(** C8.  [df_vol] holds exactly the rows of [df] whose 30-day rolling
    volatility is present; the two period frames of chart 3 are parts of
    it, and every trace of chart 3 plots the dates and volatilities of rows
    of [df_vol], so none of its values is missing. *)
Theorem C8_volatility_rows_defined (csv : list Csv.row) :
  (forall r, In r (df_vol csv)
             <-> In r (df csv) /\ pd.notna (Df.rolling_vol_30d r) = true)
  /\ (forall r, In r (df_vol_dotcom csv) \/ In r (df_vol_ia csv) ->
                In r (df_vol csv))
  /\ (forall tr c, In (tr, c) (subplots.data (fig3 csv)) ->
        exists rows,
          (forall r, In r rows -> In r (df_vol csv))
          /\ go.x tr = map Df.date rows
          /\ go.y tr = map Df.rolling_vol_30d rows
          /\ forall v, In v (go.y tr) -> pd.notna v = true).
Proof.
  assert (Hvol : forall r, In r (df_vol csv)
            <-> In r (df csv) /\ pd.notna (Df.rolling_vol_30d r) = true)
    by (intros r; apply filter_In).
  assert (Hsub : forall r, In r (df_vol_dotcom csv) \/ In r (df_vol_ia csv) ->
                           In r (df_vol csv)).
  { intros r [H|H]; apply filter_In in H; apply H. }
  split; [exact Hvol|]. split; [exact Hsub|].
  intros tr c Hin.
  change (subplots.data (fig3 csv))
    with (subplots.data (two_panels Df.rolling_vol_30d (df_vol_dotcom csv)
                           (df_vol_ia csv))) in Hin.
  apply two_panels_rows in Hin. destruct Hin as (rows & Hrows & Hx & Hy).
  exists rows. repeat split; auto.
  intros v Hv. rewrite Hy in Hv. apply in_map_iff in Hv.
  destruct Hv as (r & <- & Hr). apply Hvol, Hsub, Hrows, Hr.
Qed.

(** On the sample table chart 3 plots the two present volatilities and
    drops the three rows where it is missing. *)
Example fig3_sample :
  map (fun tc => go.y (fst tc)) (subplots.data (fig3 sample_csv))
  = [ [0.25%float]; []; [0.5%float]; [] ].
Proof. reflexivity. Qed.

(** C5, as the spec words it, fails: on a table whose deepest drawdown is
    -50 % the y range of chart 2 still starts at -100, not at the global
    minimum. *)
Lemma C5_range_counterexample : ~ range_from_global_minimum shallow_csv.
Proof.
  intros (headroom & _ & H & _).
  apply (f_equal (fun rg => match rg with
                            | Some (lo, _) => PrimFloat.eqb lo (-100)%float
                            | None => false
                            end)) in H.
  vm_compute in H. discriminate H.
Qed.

· · · · ·

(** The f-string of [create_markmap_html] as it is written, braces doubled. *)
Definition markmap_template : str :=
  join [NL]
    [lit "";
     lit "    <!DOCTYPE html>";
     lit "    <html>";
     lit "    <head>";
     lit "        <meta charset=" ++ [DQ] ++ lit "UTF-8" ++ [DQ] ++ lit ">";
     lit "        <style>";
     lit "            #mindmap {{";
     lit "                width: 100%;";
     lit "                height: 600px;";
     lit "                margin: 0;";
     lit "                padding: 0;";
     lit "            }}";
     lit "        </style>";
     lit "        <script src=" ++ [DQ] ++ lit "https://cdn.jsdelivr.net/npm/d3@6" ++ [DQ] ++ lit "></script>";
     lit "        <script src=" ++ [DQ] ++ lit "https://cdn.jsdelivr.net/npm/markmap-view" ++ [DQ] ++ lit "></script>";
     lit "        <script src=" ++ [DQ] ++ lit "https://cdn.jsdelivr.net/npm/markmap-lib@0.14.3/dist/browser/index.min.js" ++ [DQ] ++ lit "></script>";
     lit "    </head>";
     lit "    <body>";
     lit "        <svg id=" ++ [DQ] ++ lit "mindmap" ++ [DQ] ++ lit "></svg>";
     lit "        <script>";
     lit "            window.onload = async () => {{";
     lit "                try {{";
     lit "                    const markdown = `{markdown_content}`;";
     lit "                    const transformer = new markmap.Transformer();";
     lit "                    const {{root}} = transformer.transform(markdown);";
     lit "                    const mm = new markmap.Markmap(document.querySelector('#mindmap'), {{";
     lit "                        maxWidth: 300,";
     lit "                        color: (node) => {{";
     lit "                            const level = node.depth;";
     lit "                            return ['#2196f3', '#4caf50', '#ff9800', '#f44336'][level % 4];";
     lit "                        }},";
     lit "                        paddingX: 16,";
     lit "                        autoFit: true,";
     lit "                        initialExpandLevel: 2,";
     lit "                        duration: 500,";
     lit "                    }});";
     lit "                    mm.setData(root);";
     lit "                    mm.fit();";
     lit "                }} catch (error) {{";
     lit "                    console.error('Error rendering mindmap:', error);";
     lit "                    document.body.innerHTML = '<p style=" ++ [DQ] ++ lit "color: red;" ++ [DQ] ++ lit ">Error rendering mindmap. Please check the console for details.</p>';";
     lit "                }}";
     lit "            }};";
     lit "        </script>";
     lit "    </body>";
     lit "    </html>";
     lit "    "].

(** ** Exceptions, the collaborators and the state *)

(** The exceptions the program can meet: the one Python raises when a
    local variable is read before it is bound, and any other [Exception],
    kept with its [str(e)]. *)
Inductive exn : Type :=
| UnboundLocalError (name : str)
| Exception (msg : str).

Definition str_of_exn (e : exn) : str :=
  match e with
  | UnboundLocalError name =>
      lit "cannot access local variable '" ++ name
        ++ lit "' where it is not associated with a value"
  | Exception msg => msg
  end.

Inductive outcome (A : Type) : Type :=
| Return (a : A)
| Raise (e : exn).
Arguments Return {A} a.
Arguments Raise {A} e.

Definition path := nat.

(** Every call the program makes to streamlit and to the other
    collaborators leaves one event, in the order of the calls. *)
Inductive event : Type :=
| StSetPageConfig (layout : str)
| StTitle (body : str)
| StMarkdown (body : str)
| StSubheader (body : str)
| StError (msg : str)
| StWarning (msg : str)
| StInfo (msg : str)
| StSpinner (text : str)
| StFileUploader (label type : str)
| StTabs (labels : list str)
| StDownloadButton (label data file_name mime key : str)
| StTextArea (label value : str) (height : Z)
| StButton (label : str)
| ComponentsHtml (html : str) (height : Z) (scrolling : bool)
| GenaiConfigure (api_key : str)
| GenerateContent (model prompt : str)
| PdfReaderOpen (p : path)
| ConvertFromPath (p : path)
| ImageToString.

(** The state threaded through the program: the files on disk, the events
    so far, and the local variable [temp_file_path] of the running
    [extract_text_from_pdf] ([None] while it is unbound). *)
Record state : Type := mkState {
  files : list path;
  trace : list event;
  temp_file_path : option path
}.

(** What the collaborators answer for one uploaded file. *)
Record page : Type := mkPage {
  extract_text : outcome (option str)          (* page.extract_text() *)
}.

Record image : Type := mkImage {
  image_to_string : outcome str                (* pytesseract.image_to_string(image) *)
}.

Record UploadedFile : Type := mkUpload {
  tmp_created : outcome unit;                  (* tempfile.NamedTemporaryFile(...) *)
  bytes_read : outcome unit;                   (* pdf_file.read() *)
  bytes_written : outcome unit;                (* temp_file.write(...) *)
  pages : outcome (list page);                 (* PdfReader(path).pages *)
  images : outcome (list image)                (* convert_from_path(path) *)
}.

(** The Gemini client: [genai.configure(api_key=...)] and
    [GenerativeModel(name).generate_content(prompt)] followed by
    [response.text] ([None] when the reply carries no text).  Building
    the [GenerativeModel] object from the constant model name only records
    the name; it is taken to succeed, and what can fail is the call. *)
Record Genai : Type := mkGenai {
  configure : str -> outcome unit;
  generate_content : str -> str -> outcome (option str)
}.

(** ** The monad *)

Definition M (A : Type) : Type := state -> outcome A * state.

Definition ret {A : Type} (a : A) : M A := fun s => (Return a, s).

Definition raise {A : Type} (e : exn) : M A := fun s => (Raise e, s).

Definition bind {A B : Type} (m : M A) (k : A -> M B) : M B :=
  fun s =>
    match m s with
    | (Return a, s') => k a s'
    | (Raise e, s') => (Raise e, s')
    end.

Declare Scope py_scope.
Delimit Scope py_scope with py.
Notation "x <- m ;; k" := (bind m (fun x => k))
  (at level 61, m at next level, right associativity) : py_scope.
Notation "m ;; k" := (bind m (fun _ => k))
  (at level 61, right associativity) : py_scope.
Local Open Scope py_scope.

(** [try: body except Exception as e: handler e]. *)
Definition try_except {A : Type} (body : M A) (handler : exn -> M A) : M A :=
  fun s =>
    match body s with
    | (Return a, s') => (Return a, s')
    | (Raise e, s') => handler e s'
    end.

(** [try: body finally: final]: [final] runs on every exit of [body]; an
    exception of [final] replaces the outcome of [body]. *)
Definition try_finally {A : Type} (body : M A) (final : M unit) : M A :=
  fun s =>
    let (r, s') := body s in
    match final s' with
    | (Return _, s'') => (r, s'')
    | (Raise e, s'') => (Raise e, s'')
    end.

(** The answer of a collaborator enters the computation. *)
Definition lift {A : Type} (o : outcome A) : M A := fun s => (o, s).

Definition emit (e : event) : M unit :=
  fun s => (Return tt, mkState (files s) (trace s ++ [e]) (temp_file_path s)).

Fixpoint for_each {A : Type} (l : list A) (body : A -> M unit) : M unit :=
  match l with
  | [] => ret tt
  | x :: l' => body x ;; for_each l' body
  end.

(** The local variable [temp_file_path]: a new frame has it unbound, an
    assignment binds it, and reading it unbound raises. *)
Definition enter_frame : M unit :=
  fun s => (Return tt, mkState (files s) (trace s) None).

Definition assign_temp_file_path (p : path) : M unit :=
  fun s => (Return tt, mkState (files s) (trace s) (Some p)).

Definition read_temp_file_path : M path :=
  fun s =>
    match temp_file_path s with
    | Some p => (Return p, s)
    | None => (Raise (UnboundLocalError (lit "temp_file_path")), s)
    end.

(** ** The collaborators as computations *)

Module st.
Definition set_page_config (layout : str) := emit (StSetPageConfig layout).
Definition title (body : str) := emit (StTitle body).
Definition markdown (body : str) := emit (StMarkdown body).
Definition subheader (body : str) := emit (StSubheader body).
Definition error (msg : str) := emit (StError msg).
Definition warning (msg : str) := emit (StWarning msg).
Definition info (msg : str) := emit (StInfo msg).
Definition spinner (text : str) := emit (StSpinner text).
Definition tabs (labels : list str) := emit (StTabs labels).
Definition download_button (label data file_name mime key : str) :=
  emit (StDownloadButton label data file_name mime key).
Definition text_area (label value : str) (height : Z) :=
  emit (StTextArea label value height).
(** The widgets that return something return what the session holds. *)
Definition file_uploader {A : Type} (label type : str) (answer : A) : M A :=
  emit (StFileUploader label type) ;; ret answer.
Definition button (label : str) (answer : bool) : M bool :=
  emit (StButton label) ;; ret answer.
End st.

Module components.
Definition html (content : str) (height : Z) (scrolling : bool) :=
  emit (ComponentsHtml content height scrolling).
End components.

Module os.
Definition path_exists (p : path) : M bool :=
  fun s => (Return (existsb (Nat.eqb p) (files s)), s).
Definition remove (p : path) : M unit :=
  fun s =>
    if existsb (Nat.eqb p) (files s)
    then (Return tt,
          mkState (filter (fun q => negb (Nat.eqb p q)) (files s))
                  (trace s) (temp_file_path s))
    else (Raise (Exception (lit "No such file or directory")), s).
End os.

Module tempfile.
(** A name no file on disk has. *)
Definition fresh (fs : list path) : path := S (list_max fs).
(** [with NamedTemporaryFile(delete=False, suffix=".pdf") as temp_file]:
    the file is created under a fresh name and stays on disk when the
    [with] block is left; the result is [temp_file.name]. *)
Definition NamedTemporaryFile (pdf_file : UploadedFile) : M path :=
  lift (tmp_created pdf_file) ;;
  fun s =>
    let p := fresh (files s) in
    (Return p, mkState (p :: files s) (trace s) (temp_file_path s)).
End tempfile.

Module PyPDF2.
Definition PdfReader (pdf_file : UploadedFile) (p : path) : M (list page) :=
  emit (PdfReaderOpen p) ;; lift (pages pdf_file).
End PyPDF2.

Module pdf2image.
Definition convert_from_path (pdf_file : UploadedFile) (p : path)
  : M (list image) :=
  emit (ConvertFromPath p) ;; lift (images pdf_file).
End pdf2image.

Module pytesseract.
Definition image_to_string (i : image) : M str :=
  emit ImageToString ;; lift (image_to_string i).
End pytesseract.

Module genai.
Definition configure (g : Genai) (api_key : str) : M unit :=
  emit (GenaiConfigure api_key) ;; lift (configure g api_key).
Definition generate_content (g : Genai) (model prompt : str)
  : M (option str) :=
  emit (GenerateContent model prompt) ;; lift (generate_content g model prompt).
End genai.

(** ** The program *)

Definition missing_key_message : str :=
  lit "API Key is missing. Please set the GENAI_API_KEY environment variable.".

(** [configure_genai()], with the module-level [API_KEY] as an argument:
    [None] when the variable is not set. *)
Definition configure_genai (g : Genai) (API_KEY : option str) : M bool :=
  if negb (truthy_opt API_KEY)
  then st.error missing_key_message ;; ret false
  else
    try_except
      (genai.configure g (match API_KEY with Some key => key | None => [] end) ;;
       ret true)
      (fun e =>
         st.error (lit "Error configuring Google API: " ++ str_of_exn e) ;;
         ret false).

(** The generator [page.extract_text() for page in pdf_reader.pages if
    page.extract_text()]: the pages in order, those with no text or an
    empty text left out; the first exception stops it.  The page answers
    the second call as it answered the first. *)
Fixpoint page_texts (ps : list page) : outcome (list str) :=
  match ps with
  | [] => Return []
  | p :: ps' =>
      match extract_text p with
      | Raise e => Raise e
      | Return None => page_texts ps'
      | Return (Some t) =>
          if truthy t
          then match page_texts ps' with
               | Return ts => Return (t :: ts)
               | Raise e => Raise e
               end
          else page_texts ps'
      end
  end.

· · · · ·

[Goal of the exercise]
Repeat exactly the lines of the listing above, from the one with "whose 30-day rolling" down to the one with "change (subplots.data (fig3 csv))"; both of those lines belong in the range.

[Result of this exercise]
(** C8.  [df_vol] holds exactly the rows of [df] whose 30-day rolling
    volatility is present; the two period frames of chart 3 are parts of
    it, and every trace of chart 3 plots the dates and volatilities of rows
    of [df_vol], so none of its values is missing. *)
Theorem C8_volatility_rows_defined (csv : list Csv.row) :
  (forall r, In r (df_vol csv)
             <-> In r (df csv) /\ pd.notna (Df.rolling_vol_30d r) = true)
  /\ (forall r, In r (df_vol_dotcom csv) \/ In r (df_vol_ia csv) ->
                In r (df_vol csv))
  /\ (forall tr c, In (tr, c) (subplots.data (fig3 csv)) ->
        exists rows,
          (forall r, In r rows -> In r (df_vol csv))
          /\ go.x tr = map Df.date rows
          /\ go.y tr = map Df.rolling_vol_30d rows
          /\ forall v, In v (go.y tr) -> pd.notna v = true).
Proof.
  assert (Hvol : forall r, In r (df_vol csv)
            <-> In r (df csv) /\ pd.notna (Df.rolling_vol_30d r) = true)
    by (intros r; apply filter_In).
  assert (Hsub : forall r, In r (df_vol_dotcom csv) \/ In r (df_vol_ia csv) ->
                           In r (df_vol csv)).
  { intros r [H|H]; apply filter_In in H; apply H. }
  split; [exact Hvol|]. split; [exact Hsub|].
  intros tr c Hin.
  change (subplots.data (fig3 csv))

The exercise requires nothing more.